Lori Swanson, Attorney General, Jeffrey F. Lebowski, Assistant Attorney General, Jeffrey S. Bilcik, Assistant Attorney General, 1800 Bremer Tower, 445 Minnesota Street, St. Paul, MN 55101  (for respondent)



            Considered and decided by Worke, Presiding Judge; Lansing, Judge; and Collins, Judge.*

U N P U B L I S H E D   O P I N I O N


            Justin Akkerman challenges the district court’s decision sustaining the revocation of his driver’s license.  Akkerman argues that he was illegally seized when a police officer handcuffed him after stopping his all-terrain vehicle and, therefore, any evidence obtained after the handcuffing must be suppressed.  Because the evidence of Akkerman’s intoxication was properly admitted, we affirm.
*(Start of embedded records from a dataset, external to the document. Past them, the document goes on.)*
Lemma push_front_returns fuel q (elem : T) :
  dequeue_wf q ->
  exists q', push_front (S (S fuel)) q elem = Some q' /\ dequeue_wf q' /\
    match reserve_front (S (S fuel)) (fast_deque_ q) 0 with
    | Some (true, pos, _) =>
        slot_holds (fast_deque_ q') pos elem /\
        slow_access_elems_ q' = slow_access_elems_ q
    | _ =>
        fast_deque_ q' = fast_deque_ q /\
        slow_access_elems_ q' = elem :: slow_access_elems_ q
    end.
Proof.
  intros [Hring Hfree]. rewrite reserve_front_seq.
  destruct (occupancy (fast_deque_ q) >? max_dist (fast_deque_ q)) eqn:Hfull.
  - eexists. split; [apply push_front_slow; assumption|].
    split; [split; [exact Hring|reflexivity]|split; reflexivity].
  - destruct (slot_index_wf (fast_deque_ q)
                (uint16 (start (range (fast_deque_ q)) - 1)) Hring)
      as (i & Hi & Hlt & _).
    eexists. split; [apply (push_front_fast fuel q elem i); assumption|].
    split; [|split].
    + split; [|exact Hfree]. simpl.
      apply (ring_wf_with_buffer (with_fast_range _ _)). exact Hring.
    + simpl. apply slot_holds_insert; assumption.
    + reflexivity.
Qed.

Lemma try_pop_front_returns fuel q (elem : T) :
  dequeue_wf q ->
  exists ok out q',
    try_pop_front moved_from (S (S fuel)) q elem = Some (ok, out, q') /\
    dequeue_wf q' /\
    (ok = false ->
       q' = q /\ out = elem /\ occupancy (fast_deque_ q) = 0 /\
       (slow_access_elems_ q = [] \/ num_elements_slow_ q <= 0)).
Proof.
  intros [Hring Hfree].
  destruct (start (range (fast_deque_ q)) =? end_ (range (fast_deque_ q))) eqn:Hempty.
  - pose proof (occupancy_empty _ Hempty) as Hocc0.
    rewrite try_pop_front_slow by exact Hempty. rewrite Hfree.
    destruct (Z.gtb_spec (num_elements_slow_ q) 0) as [Hpos|Hnpos].
    + destruct (slow_access_elems_ q) as [|x rest] eqn:Hslow.
      * eexists _, _, _. split; [reflexivity|].
        split; [split; [exact Hring|exact Hfree]|].
        intros _. repeat split; auto.
      * eexists _, _, _. split; [reflexivity|].
        split; [split; [exact Hring|reflexivity]|]. discriminate.
    + eexists _, _, _. split; [reflexivity|].
      split; [split; [exact Hring|exact Hfree]|].
      intros _. repeat split; auto.
  - destruct (slot_index_wf (fast_deque_ q) (start (range (fast_deque_ q))) Hring)
      as (i & Hi & Hlt & _).
    destruct (lookup_lt_is_Some_2 _ _ Hlt) as [item Hitem].
    eexists _, _, _.
    split; [apply (try_pop_front_fast moved_from fuel q elem i item); assumption|].
    split; [|discriminate].
    split; [|exact Hfree]. simpl.
    apply (ring_wf_with_buffer (with_fast_range _ _)). exact Hring.
Qed.

Lemma try_pop_back_returns fuel q (elem : T) :
  dequeue_wf q ->
  exists ok out q',
    try_pop_back moved_from (S (S fuel)) q elem = Some (ok, out, q') /\
    dequeue_wf q' /\
    (ok = false ->
       q' = q /\ out = elem /\ occupancy (fast_deque_ q) = 0 /\
       (slow_access_elems_ q = [] \/ num_elements_slow_ q <= 0)).
Proof.
  intros [Hring Hfree].
  destruct (start (range (fast_deque_ q)) =? end_ (range (fast_deque_ q))) eqn:Hempty.
  - pose proof (occupancy_empty _ Hempty) as Hocc0.
    rewrite try_pop_back_slow by exact Hempty. rewrite Hfree.
    destruct (Z.gtb_spec (num_elements_slow_ q) 0) as [Hpos|Hnpos].
    + destruct (last (slow_access_elems_ q)) as [x|] eqn:Hslow.
      * eexists _, _, _. split; [reflexivity|].
        split; [split; [exact Hring|reflexivity]|]. discriminate.
      * eexists _, _, _. split; [reflexivity|].
        split; [split; [exact Hring|exact Hfree]|].
        intros _. apply last_None in Hslow. repeat split; auto.
    + eexists _, _, _. split; [reflexivity|].
      split; [split; [exact Hring|exact Hfree]|].
      intros _. repeat split; auto.
  - destruct (slot_index_wf (fast_deque_ q)
                (uint16 (end_ (range (fast_deque_ q)) - 1)) Hring)
      as (i & Hi & Hlt & _).
    destruct (lookup_lt_is_Some_2 _ _ Hlt) as [item Hitem].
    eexists _, _, _.
    split; [apply (try_pop_back_fast moved_from fuel q elem i item); assumption|].
    split; [|discriminate].
    split; [|exact Hfree]. simpl.
    apply (ring_wf_with_buffer (with_fast_range _ _)). exact Hring.
Qed.

(** C4: on a well-formed deque a push returns, with the element stored: in
    the ring slot of the reserved position when the reservation succeeds, at
    the end of the slow deque it was pushed to when the reservation fails. A
    pop returns a boolean; [false] is returned only for an empty ring with an
    empty slow deque (or a count that is not positive), and then nothing has
    changed. *)
Theorem push_succeeds_pop_returns_bool (fuel : nat) q (elem : T) :
  (2 <= fuel)%nat ->
  dequeue_wf q ->
  (exists q', push_back fuel q elem = Some q' /\ dequeue_wf q' /\
     match reserve_back fuel (fast_deque_ q) 0 with
     | Some (true, pos, _) =>
         slot_holds (fast_deque_ q') pos elem /\
         slow_access_elems_ q' = slow_access_elems_ q
     | _ =>
         fast_deque_ q' = fast_deque_ q /\
         slow_access_elems_ q' = slow_access_elems_ q ++ [elem]
     end) /\
  (exists q', push_front fuel q elem = Some q' /\ dequeue_wf q' /\
     match reserve_front fuel (fast_deque_ q) 0 with
     | Some (true, pos, _) =>
         slot_holds (fast_deque_ q') pos elem /\
         slow_access_elems_ q' = slow_access_elems_ q
     | _ =>
         fast_deque_ q' = fast_deque_ q /\
         slow_access_elems_ q' = elem :: slow_access_elems_ q
     end) /\
  (exists ok out q', try_pop_front moved_from fuel q elem = Some (ok, out, q') /\
     dequeue_wf q' /\
     (ok = false ->
        q' = q /\ out = elem /\ occupancy (fast_deque_ q) = 0 /\
        (slow_access_elems_ q = [] \/ num_elements_slow_ q <= 0))) /\
  (exists ok out q', try_pop_back moved_from fuel q elem = Some (ok, out, q') /\
     dequeue_wf q' /\
     (ok = false ->
        q' = q /\ out = elem /\ occupancy (fast_deque_ q) = 0 /\
        (slow_access_elems_ q = [] \/ num_elements_slow_ q <= 0))).
Proof.
  intros Hfuel Hwf. destruct fuel as [|[|fuel]]; [lia|lia|].
  split; [exact (push_back_returns fuel q elem Hwf)|].
  split; [exact (push_front_returns fuel q elem Hwf)|].
  split; [exact (try_pop_front_returns fuel q elem Hwf)|].
  exact (try_pop_back_returns fuel q elem Hwf).
Qed.

(** C9: when the ring is empty ([start = end]) and the slow count is zero,
    both pops return [false] and leave the caller's [elem] and the whole
    deque as they were. *)
Theorem try_pop_empty (fuel : nat) q (elem : T) :
  (0 < fuel)%nat ->
  start (range (fast_deque_ q)) = end_ (range (fast_deque_ q)) ->
  num_elements_slow_ q = 0 ->
  try_pop_front moved_from fuel q elem = Some (false, elem, q) /\
  try_pop_back moved_from fuel q elem = Some (false, elem, q).
Proof.
  intros Hfuel Hempty Hnum. destruct fuel as [|fuel]; [lia|].
  apply Z.eqb_eq in Hempty.
  rewrite try_pop_front_slow, try_pop_back_slow by exact Hempty.
  rewrite Hnum. split; reflexivity.
Qed.

Lemma slow_count_push n : int32 (int32 (Z.of_nat n) + 1) = int32 (Z.of_nat (n + 1)).
Proof. rewrite int32_int32_succ. f_equal. lia. Qed.

Lemma slow_count_pop n : int32 (int32 (Z.of_nat (S n)) - 1) = int32 (Z.of_nat n).
Proof. rewrite int32_int32_pred. f_equal. lia. Qed.

(** Every call keeps the count equal to the length of the slow deque (as an
    [int]) and returns with the mutex released. *)
Lemma run_call_slow_count fuel q c o q' :
  run_call moved_from default_elem fuel q c = Some (o, q') ->
  bottleneck_ q = false ->
  num_elements_slow_ q = int32 (Z.of_nat (length (slow_access_elems_ q))) ->
  bottleneck_ q' = false /\
  num_elements_slow_ q' = int32 (Z.of_nat (length (slow_access_elems_ q'))).
Proof.
  intros Hrun Hfree Hnum.
  destruct fuel as [|fuel]; [destruct c; try discriminate; injection Hrun as _ <-; auto|].
  destruct c as [elem|elem| | |]; simpl in Hrun.
  - unfold push_back in Hrun. rewrite reserve_back_seq in Hrun.
    destruct (occupancy _ >? max_dist _); cbn -[construct_in_fast] in Hrun.
    + unfold lock in Hrun. cbn in Hrun. rewrite Hfree in Hrun.
      injection Hrun as _ <-. simpl. split; [reflexivity|].
      rewrite Hnum, length_app. simpl. apply slow_count_push.
    + destruct (construct_in_fast _ _ _ _) as [d'|]; [|discriminate].
      injection Hrun as _ <-. split; assumption.
  - unfold push_front in Hrun. rewrite reserve_front_seq in Hrun.
    destruct (occupancy _ >? max_dist _); cbn -[construct_in_fast] in Hrun.
    + unfold lock in Hrun. cbn in Hrun. rewrite Hfree in Hrun.
      injection Hrun as _ <-. simpl. split; [reflexivity|].
      rewrite Hnum. replace (S (length (slow_access_elems_ q)))
        with (length (slow_access_elems_ q) + 1)%nat by lia.
      apply slow_count_push.
    + destruct (construct_in_fast _ _ _ _) as [d'|]; [|discriminate].
      injection Hrun as _ <-. split; assumption.
  - destruct (start (range (fast_deque_ q)) =? end_ (range (fast_deque_ q))) eqn:Hempty.
    + rewrite try_pop_front_slow in Hrun by exact Hempty. rewrite Hfree in Hrun.
      destruct (num_elements_slow_ q >? 0).
      * destruct (slow_access_elems_ q) as [|x rest] eqn:Hslow;
          injection Hrun as _ <-; simpl.
        -- rewrite Hslow. split; assumption.
        -- split; [reflexivity|]. rewrite Hnum. apply slow_count_pop.
      * injection Hrun as _ <-. split; assumption.
    + unfold try_pop_front in Hrun. rewrite consume_front_seq, Hempty in Hrun.
      cbn -[extract_from_fast] in Hrun.
      destruct (extract_from_fast _ _ _ _ _) as [[elem' d']|]; [|discriminate].
      injection Hrun as _ <-. split; assumption.
  - destruct (start (range (fast_deque_ q)) =? end_ (range (fast_deque_ q))) eqn:Hempty.
    + rewrite try_pop_back_slow in Hrun by exact Hempty. rewrite Hfree in Hrun.
      destruct (num_elements_slow_ q >? 0).
      * destruct (last (slow_access_elems_ q)) as [x|] eqn:Hslow;
          injection Hrun as _ <-; simpl.
        -- split; [reflexivity|]. apply last_Some in Hslow as [l' Hl'].
           rewrite Hnum, Hl', removelast_last, length_app. simpl.
           replace (length l' + 1)%nat with (S (length l')) by lia.
           apply slow_count_pop.
        -- split; assumption.
      * injection Hrun as _ <-. split; assumption.
    + unfold try_pop_back in Hrun. rewrite consume_back_seq, Hempty in Hrun.
      cbn -[extract_from_fast] in Hrun.
      destruct (extract_from_fast _ _ _ _ _) as [[elem' d']|]; [|discriminate].
      injection Hrun as _ <-. split; assumption.
  - injection Hrun as _ <-. simpl. split; [exact Hfree|reflexivity].
Qed.

(** C10: in every state the deque reaches by calls of its interface, which
    are the states in which the mutex is free, [num_elements_slow_] is the
    number of elements of the slow deque, as an [int]; it is that number
    itself as long as it is below [2^31]. *)
Theorem slow_count_matches (expected_size : Z) q :
  dequeue_reachable moved_from default_elem expected_size q ->
  bottleneck_ q = false /\
  num_elements_slow_ q = int32 (Z.of_nat (length (slow_access_elems_ q))) /\
  (Z.of_nat (length (slow_access_elems_ q)) < 2147483648 ->
   num_elements_slow_ q = Z.of_nat (length (slow_access_elems_ q))).
Proof.
  intros Hreach.
  assert (Hinv : bottleneck_ q = false /\
                 num_elements_slow_ q = int32 (Z.of_nat (length (slow_access_elems_ q)))).
  { unfold dequeue_reachable in Hreach. revert q Hreach.
    apply (rtc_ind_r (fun q => bottleneck_ q = false /\
             num_elements_slow_ q = int32 (Z.of_nat (length (slow_access_elems_ q))))).
    - split; reflexivity.
    - intros q1 q2 _ (fuel & c & o & Hrun) [IH1 IH2].
      exact (run_call_slow_count fuel q1 c o q2 Hrun IH1 IH2). }
  destruct Hinv as [Hfree Hnum]. split; [exact Hfree|]. split; [exact Hnum|].
  intros Hsmall. rewrite Hnum. apply int32_small. lia.
Qed.

End dequeue_claims.

(** The constructor leaves a well-formed deque, unless the sixteen low bits
    of [expected_size] are all zero. *)
Lemma make_dequeue_wf {T : Type} (default_elem : T) (expected_size : Z) :
  0 <= expected_size -> 0 < uint16 expected_size ->
  dequeue_wf (make_dequeue default_elem expected_size).
Proof.
  intros Hnn Hpos. split; [|reflexivity]. split; simpl; [exact Hpos|].
  rewrite length_replicate. unfold uint16 in *.
  rewrite Z2Nat.id by lia. apply Z.mod_le; lia.
Qed.

Lemma push_succeeds_pop_returns_bool_witness :
  (2 <= 2)%nat /\ dequeue_wf (make_dequeue 0 8) /\
  exists q', push_back 2 (make_dequeue 0 8) 7 = Some q' /\ dequeue_wf q'.
Proof.
  split; [lia|].
  assert (Hwf : dequeue_wf (make_dequeue 0 8))
    by (apply make_dequeue_wf; [lia | vm_compute; reflexivity]).
  split; [exact Hwf|].
  destruct (push_succeeds_pop_returns_bool (fun x => x) 2 (make_dequeue 0 8) 7
              ltac:(lia) Hwf) as ((q' & Hpush & Hwf' & _) & _).
  exists q'. split; [exact Hpush | exact Hwf'].
Defined.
            At 3:15 a.m. on a Sunday morning, a Moose Lake police officer observed two all-terrain vehicles (“ATVs”) driving on a public road without illuminated headlights.  Based on these observations, the officer thought that “perhaps they were stolen vehicles.”  The officer then learned from dispatch that a woman who lived near a local ATV dealer had reported hearing “four-wheelers and thought it sounded suspicious at that hour of the morning.”  Relying on the report and his own suspicions, this officer believed that there was “a good possibility these are stolen and they’re coming from the dealership.”

            The officer activated his emergency lights and pulled over next to the ATVs.  The order of events during the stop is unclear.  At some point during the stop, the officer placed Akkerman in handcuffs because he “strongly suspected” that the ATVs were stolen.  After Akkerman was in handcuffs, the officer determined that the ATVs were not stolen.  Also, at some point during the stop, the officer observed signs that Akkerman was intoxicated.

            Akkerman failed a preliminary breath test and he was arrested.  At the police station, Akkerman took an Intoxilyzer test that indicated he had an alcohol concentration of about 0.17.  Akkerman’s driver’s license was revoked under the provisions of Minn. Stat. § 169A.52, subd. 4(a) (2004), and Akkerman petitioned for judicial review.  Following a hearing, the district court sustained the license revocation.  In this appeal, Akkerman argues that the evidence obtained after the handcuffing should have been suppressed.


            The state and federal constitutions protect against unreasonable searches and seizures.  U.S. Const. amends. IV, XIV; Minn. Const. art. I, § 10.  A brief, investigatory stop is reasonable if a police officer knows of specific and articulable facts that objectively support a suspicion of criminal activity.  State v. Anderson, 683 N.W.2d 818, 822-23 (Minn. 2004).  We review a district court’s findings of facts for clear error.  State v. Blom, 682 N.W.2d 578, 616 (Minn. 2004).  As applied to specific facts, the reasonableness of a seizure presents a question of law, which we review de novo.  State v. Burbach, 706 N.W.2d 484, 487 (Minn. 2005).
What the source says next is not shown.